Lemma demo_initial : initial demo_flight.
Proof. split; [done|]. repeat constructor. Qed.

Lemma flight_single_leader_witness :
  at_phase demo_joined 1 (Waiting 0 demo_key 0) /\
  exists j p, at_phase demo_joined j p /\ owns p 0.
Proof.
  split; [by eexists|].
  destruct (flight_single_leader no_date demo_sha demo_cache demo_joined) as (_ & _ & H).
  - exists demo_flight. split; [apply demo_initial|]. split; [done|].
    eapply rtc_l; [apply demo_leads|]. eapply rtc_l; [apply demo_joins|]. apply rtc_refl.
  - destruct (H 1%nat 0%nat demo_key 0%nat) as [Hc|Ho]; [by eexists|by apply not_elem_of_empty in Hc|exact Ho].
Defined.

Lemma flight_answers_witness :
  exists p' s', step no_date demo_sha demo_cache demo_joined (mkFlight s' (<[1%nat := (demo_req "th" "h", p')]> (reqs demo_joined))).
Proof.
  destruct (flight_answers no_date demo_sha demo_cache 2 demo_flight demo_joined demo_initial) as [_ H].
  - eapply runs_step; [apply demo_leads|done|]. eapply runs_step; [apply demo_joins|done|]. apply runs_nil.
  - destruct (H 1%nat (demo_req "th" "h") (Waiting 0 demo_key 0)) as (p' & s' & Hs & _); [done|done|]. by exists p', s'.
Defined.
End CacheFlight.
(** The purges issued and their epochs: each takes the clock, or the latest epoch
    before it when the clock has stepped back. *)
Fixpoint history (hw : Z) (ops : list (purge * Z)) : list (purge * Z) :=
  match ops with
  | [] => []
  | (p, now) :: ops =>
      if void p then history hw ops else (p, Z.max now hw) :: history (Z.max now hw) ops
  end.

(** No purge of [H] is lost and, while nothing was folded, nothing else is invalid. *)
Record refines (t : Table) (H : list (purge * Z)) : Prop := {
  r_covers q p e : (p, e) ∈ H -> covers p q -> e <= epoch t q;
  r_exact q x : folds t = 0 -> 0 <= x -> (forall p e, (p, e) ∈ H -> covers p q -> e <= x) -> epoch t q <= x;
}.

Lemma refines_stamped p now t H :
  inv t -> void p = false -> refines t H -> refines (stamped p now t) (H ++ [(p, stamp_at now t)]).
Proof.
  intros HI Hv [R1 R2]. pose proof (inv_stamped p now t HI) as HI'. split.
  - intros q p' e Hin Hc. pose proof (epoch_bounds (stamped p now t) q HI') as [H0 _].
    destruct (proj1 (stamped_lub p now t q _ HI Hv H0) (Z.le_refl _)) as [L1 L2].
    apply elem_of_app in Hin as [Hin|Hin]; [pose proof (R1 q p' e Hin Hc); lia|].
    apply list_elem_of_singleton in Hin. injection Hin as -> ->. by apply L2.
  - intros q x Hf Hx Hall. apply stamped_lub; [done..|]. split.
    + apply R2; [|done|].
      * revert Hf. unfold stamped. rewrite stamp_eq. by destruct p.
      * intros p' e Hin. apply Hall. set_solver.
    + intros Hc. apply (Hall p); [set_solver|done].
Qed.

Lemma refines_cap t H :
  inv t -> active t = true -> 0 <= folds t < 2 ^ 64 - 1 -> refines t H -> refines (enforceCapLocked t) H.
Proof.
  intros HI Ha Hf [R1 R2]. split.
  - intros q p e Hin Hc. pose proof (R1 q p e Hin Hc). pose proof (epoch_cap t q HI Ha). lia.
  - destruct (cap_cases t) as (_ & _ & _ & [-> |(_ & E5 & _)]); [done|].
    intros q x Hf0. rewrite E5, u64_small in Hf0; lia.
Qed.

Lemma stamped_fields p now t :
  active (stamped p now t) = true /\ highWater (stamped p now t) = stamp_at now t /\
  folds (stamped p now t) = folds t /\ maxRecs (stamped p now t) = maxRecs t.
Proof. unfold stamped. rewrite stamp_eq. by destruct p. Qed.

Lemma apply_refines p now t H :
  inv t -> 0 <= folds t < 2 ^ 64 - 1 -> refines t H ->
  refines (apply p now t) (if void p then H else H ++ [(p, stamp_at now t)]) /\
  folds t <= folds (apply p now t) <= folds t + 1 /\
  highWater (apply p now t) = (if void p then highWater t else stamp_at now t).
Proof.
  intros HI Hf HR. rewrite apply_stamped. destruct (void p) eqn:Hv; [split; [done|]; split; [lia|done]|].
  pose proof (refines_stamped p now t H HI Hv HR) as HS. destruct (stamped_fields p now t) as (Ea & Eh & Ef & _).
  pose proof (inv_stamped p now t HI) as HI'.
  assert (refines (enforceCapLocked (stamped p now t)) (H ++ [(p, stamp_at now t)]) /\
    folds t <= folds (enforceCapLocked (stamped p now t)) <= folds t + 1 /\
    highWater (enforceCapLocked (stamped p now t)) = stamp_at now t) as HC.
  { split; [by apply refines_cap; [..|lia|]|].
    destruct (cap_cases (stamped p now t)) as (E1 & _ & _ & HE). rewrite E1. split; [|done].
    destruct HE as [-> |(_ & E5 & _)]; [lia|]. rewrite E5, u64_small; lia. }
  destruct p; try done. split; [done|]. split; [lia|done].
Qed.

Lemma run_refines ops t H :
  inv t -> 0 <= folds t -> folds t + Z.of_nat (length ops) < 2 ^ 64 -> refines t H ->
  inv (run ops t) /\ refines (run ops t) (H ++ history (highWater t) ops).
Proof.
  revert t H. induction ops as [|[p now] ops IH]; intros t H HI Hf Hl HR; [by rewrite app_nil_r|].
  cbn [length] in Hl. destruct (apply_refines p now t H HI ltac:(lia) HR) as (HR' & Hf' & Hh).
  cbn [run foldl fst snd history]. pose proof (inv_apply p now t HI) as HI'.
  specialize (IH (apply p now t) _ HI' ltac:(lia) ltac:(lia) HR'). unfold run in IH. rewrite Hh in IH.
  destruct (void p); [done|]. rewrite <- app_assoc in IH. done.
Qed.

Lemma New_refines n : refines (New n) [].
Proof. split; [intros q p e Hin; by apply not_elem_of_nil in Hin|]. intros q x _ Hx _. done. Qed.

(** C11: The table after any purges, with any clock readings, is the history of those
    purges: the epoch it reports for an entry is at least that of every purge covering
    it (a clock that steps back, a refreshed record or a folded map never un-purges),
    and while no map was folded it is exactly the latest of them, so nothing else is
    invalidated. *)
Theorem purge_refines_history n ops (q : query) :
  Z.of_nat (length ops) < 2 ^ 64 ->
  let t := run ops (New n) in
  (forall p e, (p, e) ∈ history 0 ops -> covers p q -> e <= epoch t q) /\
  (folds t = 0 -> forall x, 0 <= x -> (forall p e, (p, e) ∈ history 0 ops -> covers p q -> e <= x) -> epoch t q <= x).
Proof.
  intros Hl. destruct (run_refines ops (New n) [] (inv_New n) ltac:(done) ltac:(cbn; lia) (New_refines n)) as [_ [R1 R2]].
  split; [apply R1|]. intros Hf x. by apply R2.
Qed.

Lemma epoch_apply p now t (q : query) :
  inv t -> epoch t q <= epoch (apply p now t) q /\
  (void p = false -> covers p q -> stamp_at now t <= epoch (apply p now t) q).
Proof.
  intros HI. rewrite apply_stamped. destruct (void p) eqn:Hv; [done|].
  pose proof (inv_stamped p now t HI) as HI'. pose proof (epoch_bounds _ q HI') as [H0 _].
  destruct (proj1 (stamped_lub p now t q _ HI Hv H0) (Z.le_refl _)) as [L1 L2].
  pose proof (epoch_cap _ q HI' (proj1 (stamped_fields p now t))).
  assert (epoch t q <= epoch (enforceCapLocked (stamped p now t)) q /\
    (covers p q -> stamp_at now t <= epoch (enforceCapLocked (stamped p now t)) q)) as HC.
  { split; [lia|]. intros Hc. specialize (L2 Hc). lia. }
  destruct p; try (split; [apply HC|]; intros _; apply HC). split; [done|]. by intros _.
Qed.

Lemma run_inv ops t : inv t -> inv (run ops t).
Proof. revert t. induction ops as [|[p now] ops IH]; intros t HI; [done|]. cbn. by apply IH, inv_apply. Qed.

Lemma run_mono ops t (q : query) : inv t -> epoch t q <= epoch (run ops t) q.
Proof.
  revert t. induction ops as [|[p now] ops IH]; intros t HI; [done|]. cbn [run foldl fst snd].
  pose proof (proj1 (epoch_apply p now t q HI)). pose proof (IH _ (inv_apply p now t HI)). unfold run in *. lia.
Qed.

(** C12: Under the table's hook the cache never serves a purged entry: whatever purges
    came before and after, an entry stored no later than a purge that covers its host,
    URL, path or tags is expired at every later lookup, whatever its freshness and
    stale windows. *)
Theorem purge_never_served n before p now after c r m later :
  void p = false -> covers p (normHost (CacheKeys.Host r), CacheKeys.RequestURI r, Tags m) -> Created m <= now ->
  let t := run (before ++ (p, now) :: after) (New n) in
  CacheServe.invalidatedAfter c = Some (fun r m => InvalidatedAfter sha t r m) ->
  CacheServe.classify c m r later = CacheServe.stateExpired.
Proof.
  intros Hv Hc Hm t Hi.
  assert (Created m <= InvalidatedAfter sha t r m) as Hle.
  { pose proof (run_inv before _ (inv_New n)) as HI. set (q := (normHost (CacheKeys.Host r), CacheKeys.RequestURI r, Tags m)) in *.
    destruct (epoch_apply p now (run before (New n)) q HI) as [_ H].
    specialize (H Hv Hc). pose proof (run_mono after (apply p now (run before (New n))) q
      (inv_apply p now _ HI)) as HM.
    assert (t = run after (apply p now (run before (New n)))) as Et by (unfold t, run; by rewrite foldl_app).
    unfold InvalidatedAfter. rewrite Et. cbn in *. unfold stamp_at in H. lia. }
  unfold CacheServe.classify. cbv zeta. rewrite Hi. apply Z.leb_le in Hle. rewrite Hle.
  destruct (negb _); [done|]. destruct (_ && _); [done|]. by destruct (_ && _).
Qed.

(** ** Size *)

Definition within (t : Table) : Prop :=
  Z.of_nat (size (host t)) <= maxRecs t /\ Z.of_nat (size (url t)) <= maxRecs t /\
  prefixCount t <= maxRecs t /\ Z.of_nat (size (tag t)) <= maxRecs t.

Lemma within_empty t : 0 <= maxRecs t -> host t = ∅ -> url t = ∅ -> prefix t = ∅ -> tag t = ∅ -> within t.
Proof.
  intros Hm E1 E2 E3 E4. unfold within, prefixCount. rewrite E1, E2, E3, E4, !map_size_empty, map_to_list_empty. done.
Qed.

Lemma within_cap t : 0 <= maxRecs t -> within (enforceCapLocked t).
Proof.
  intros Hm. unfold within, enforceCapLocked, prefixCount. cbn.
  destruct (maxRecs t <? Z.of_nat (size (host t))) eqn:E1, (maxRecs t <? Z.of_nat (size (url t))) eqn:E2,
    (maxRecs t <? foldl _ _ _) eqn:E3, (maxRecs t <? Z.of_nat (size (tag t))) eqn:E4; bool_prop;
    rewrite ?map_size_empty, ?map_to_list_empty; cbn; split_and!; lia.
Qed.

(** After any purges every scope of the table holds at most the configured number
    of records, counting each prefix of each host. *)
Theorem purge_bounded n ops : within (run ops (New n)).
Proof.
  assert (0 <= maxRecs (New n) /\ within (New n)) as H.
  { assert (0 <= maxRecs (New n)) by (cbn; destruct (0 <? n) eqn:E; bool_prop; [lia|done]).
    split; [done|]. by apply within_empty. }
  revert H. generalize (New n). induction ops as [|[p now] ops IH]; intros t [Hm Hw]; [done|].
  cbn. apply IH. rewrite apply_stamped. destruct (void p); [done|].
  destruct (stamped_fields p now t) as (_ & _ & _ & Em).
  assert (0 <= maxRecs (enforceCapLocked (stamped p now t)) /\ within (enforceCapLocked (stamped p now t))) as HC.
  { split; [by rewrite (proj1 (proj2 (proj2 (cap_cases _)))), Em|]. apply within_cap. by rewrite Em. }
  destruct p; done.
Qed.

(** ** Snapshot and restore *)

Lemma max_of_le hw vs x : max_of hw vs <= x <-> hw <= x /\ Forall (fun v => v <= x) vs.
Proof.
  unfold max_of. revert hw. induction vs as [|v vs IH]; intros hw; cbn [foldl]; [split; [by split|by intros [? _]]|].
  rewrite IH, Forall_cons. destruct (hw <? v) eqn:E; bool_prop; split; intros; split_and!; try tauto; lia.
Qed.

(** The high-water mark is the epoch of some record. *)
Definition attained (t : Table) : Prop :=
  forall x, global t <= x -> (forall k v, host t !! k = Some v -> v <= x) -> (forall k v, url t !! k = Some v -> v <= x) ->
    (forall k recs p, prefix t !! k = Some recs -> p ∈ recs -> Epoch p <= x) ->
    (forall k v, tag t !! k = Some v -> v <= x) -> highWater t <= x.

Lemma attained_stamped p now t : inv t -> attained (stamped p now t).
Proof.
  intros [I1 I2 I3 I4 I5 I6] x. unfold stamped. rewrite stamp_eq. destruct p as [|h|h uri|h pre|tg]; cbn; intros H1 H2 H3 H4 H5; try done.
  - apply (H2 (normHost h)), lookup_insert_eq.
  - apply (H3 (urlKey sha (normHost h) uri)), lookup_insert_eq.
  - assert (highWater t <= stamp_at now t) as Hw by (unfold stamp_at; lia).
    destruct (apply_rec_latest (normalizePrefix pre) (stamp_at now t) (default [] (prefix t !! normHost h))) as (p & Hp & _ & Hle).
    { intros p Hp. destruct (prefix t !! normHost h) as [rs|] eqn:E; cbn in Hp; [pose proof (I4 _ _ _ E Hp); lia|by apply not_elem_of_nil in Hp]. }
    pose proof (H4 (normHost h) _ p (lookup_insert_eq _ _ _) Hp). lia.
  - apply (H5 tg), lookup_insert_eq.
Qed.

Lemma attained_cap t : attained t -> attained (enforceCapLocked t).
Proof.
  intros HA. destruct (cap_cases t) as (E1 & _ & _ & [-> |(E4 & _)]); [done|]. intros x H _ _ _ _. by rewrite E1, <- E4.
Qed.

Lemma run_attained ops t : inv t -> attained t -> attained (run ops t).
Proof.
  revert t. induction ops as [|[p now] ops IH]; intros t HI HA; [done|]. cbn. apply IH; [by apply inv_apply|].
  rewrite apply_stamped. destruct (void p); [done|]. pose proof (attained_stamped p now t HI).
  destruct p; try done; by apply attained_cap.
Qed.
══════
> [TASK PROMPT]: In your answer, include only the lines above starting at the line that holds "let t := run (before" and ending at the line that holds "destruct (epoch_apply p", copied exactly.

> [RESULT FOR THIS EXERCISE]:
  let t := run (before ++ (p, now) :: after) (New n) in
  CacheServe.invalidatedAfter c = Some (fun r m => InvalidatedAfter sha t r m) ->
  CacheServe.classify c m r later = CacheServe.stateExpired.
Proof.
  intros Hv Hc Hm t Hi.
  assert (Created m <= InvalidatedAfter sha t r m) as Hle.
  { pose proof (run_inv before _ (inv_New n)) as HI. set (q := (normHost (CacheKeys.Host r), CacheKeys.RequestURI r, Tags m)) in *.
    destruct (epoch_apply p now (run before (New n)) q HI) as [_ H].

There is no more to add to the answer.